### Data section:
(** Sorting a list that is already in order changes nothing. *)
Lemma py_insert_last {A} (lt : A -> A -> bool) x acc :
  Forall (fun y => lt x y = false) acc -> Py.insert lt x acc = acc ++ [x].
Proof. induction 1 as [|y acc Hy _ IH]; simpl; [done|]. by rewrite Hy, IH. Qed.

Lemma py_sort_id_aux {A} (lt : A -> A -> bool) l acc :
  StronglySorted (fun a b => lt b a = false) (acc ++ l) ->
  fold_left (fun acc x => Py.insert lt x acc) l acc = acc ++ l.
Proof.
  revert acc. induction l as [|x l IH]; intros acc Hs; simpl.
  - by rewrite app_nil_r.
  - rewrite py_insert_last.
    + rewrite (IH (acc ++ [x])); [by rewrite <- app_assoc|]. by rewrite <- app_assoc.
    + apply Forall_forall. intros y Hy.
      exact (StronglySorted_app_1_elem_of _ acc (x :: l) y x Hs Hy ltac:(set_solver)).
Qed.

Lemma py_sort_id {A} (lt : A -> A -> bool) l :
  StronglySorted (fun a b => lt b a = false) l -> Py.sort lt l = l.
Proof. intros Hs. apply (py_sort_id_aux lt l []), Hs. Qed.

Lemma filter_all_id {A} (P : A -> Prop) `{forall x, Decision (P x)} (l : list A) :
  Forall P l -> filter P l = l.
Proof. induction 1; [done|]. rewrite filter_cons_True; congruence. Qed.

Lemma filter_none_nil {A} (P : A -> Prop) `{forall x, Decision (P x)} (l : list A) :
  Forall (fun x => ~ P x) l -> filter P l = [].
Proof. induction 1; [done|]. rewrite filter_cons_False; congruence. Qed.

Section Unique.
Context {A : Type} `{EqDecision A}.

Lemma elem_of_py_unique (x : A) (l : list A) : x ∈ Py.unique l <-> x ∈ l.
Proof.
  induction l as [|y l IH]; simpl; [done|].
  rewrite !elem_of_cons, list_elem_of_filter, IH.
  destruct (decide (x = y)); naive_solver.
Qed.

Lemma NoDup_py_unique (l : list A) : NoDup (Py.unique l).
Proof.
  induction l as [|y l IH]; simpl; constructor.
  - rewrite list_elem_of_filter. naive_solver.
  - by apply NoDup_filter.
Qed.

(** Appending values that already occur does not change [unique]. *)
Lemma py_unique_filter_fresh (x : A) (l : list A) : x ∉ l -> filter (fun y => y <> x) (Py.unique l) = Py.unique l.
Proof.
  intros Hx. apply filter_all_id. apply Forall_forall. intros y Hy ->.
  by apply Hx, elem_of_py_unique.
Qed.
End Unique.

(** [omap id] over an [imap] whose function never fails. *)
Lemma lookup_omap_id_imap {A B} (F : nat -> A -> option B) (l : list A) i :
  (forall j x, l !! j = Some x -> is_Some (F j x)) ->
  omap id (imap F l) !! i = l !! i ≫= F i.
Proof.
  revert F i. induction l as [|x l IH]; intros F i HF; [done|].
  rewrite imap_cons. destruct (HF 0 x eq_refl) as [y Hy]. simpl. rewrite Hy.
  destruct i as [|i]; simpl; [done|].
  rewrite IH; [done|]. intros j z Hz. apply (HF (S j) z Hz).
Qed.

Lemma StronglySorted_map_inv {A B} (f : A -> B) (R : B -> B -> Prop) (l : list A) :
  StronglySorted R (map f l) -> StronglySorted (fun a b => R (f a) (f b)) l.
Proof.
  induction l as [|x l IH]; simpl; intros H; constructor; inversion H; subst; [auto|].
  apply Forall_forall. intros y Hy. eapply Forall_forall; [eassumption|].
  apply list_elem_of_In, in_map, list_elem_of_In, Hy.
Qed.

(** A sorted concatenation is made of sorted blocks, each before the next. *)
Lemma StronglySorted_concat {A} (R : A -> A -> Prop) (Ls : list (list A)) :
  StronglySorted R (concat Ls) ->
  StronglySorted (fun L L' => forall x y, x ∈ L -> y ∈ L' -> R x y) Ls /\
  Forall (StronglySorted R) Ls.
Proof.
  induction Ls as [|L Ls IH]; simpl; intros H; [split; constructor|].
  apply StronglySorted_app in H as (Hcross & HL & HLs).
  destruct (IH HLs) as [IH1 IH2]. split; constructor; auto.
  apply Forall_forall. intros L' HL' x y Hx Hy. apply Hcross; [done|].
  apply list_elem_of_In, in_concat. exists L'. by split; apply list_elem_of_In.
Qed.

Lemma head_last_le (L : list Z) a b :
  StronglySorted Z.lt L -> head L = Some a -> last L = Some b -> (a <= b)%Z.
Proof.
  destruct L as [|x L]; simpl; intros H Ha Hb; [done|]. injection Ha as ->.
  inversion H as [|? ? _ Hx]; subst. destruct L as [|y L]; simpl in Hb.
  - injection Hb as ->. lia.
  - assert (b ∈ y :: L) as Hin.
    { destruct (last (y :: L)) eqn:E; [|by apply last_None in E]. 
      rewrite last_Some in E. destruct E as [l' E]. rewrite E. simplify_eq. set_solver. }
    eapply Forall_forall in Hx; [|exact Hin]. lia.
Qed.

==

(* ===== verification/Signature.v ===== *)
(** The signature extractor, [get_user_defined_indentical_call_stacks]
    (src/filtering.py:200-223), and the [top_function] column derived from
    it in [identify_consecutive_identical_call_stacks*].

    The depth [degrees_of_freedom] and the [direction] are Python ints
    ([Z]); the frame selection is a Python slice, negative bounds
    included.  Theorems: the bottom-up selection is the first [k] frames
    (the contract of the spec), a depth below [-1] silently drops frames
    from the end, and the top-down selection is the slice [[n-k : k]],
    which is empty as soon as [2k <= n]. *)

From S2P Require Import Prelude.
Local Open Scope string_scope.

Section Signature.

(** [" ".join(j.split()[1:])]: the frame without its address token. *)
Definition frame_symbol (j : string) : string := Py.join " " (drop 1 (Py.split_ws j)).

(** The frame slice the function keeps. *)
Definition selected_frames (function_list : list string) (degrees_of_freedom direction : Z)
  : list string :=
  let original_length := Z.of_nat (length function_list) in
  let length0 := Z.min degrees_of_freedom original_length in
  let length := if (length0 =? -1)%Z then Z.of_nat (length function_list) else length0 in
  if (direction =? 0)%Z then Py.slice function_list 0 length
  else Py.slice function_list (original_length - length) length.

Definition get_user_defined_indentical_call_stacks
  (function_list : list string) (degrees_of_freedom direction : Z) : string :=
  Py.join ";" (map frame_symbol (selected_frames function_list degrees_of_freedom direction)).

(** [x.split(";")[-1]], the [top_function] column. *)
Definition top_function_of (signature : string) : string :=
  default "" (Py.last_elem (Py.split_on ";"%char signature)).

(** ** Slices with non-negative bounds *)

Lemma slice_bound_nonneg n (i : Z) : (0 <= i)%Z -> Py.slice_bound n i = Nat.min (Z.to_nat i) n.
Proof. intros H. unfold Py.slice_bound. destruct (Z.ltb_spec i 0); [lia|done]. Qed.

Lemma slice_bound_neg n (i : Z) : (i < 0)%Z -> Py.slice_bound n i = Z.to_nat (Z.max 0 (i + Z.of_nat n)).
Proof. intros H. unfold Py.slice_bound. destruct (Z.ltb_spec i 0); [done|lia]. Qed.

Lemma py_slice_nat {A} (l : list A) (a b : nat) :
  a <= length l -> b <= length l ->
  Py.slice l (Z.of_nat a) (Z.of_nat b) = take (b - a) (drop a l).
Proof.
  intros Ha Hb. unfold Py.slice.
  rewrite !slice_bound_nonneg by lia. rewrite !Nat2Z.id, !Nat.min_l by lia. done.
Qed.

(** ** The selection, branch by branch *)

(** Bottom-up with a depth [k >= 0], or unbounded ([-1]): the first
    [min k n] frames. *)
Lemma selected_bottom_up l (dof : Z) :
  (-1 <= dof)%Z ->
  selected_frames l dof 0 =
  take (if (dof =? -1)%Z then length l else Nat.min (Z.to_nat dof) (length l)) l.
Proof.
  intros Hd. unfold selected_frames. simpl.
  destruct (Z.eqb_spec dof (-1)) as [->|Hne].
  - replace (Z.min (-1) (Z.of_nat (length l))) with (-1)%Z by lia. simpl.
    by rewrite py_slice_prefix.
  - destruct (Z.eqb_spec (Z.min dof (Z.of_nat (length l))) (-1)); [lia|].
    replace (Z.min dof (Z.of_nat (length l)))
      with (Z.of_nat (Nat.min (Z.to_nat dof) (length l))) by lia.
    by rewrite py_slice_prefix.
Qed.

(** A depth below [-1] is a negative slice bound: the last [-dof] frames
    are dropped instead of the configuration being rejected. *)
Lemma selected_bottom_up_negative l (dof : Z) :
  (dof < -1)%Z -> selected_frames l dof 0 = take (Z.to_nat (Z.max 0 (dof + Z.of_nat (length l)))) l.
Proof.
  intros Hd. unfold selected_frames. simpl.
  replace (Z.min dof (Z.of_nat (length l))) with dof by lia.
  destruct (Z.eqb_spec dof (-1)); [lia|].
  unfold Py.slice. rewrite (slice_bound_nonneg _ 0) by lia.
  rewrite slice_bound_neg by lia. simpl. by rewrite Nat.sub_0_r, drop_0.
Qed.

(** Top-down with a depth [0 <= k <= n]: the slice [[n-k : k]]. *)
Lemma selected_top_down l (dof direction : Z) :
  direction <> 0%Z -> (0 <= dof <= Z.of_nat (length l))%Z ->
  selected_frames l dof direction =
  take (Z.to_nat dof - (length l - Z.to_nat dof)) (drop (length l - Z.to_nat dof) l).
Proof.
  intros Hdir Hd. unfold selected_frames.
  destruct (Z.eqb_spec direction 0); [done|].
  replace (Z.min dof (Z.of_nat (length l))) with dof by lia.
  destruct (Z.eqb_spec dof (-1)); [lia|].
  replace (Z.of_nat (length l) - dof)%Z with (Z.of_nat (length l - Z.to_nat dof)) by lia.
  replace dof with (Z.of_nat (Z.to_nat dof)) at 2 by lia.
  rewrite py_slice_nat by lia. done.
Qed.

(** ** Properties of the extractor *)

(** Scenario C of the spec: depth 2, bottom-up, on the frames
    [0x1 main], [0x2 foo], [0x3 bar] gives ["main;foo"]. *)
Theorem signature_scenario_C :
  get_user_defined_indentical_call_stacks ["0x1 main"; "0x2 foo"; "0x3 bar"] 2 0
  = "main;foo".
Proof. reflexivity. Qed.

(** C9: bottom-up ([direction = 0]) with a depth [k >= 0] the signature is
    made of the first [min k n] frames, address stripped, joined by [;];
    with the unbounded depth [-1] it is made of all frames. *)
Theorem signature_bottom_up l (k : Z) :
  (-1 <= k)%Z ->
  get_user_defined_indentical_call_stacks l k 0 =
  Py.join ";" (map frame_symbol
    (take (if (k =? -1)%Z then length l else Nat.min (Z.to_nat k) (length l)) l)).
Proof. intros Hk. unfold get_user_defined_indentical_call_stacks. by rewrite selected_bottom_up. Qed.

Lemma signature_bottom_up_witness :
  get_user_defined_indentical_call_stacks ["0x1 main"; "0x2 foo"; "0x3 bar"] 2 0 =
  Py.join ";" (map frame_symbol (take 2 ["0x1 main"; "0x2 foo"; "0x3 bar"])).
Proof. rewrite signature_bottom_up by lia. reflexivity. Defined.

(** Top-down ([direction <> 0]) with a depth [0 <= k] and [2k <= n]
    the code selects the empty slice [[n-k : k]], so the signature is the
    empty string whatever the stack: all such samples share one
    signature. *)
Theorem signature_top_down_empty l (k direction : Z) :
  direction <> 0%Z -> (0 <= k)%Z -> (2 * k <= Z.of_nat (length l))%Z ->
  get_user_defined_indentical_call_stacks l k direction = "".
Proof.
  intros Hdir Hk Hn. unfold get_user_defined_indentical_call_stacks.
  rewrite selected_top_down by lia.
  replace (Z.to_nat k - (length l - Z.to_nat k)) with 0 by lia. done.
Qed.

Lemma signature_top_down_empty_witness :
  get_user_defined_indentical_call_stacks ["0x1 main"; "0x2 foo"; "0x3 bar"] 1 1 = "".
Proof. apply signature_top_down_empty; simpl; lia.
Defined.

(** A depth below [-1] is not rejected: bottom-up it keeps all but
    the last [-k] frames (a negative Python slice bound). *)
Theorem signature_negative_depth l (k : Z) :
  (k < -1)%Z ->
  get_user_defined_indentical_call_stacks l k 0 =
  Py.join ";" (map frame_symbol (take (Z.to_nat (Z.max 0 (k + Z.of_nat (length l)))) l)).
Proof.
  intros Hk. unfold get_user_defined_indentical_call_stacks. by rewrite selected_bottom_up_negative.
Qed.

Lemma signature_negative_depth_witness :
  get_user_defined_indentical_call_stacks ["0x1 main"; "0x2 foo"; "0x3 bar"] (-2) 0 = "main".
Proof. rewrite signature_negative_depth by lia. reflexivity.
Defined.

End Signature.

==

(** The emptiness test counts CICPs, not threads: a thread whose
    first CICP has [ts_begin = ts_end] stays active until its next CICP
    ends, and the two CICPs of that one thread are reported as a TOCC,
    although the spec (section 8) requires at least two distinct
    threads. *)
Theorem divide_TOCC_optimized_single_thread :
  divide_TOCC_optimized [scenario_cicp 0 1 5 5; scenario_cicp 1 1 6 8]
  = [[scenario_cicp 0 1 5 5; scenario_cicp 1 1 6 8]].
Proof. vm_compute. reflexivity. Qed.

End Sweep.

### Problem details:
Only those lines of the entries above that run from the line containing "it in [identify_consecutive_identical_call_stacks*]." to the line containing "function_list degrees_of_freedom direction)).", both included, should be transcribed exactly.

### Answer space:
    it in [identify_consecutive_identical_call_stacks*].

    The depth [degrees_of_freedom] and the [direction] are Python ints
    ([Z]); the frame selection is a Python slice, negative bounds
    included.  Theorems: the bottom-up selection is the first [k] frames
    (the contract of the spec), a depth below [-1] silently drops frames
    from the end, and the top-down selection is the slice [[n-k : k]],
    which is empty as soon as [2k <= n]. *)

From S2P Require Import Prelude.
Local Open Scope string_scope.

Section Signature.

(** [" ".join(j.split()[1:])]: the frame without its address token. *)
Definition frame_symbol (j : string) : string := Py.join " " (drop 1 (Py.split_ws j)).

(** The frame slice the function keeps. *)
Definition selected_frames (function_list : list string) (degrees_of_freedom direction : Z)
  : list string :=
  let original_length := Z.of_nat (length function_list) in
  let length0 := Z.min degrees_of_freedom original_length in
  let length := if (length0 =? -1)%Z then Z.of_nat (length function_list) else length0 in
  if (direction =? 0)%Z then Py.slice function_list 0 length
  else Py.slice function_list (original_length - length) length.

Definition get_user_defined_indentical_call_stacks
  (function_list : list string) (degrees_of_freedom direction : Z) : string :=
  Py.join ";" (map frame_symbol (selected_frames function_list degrees_of_freedom direction)).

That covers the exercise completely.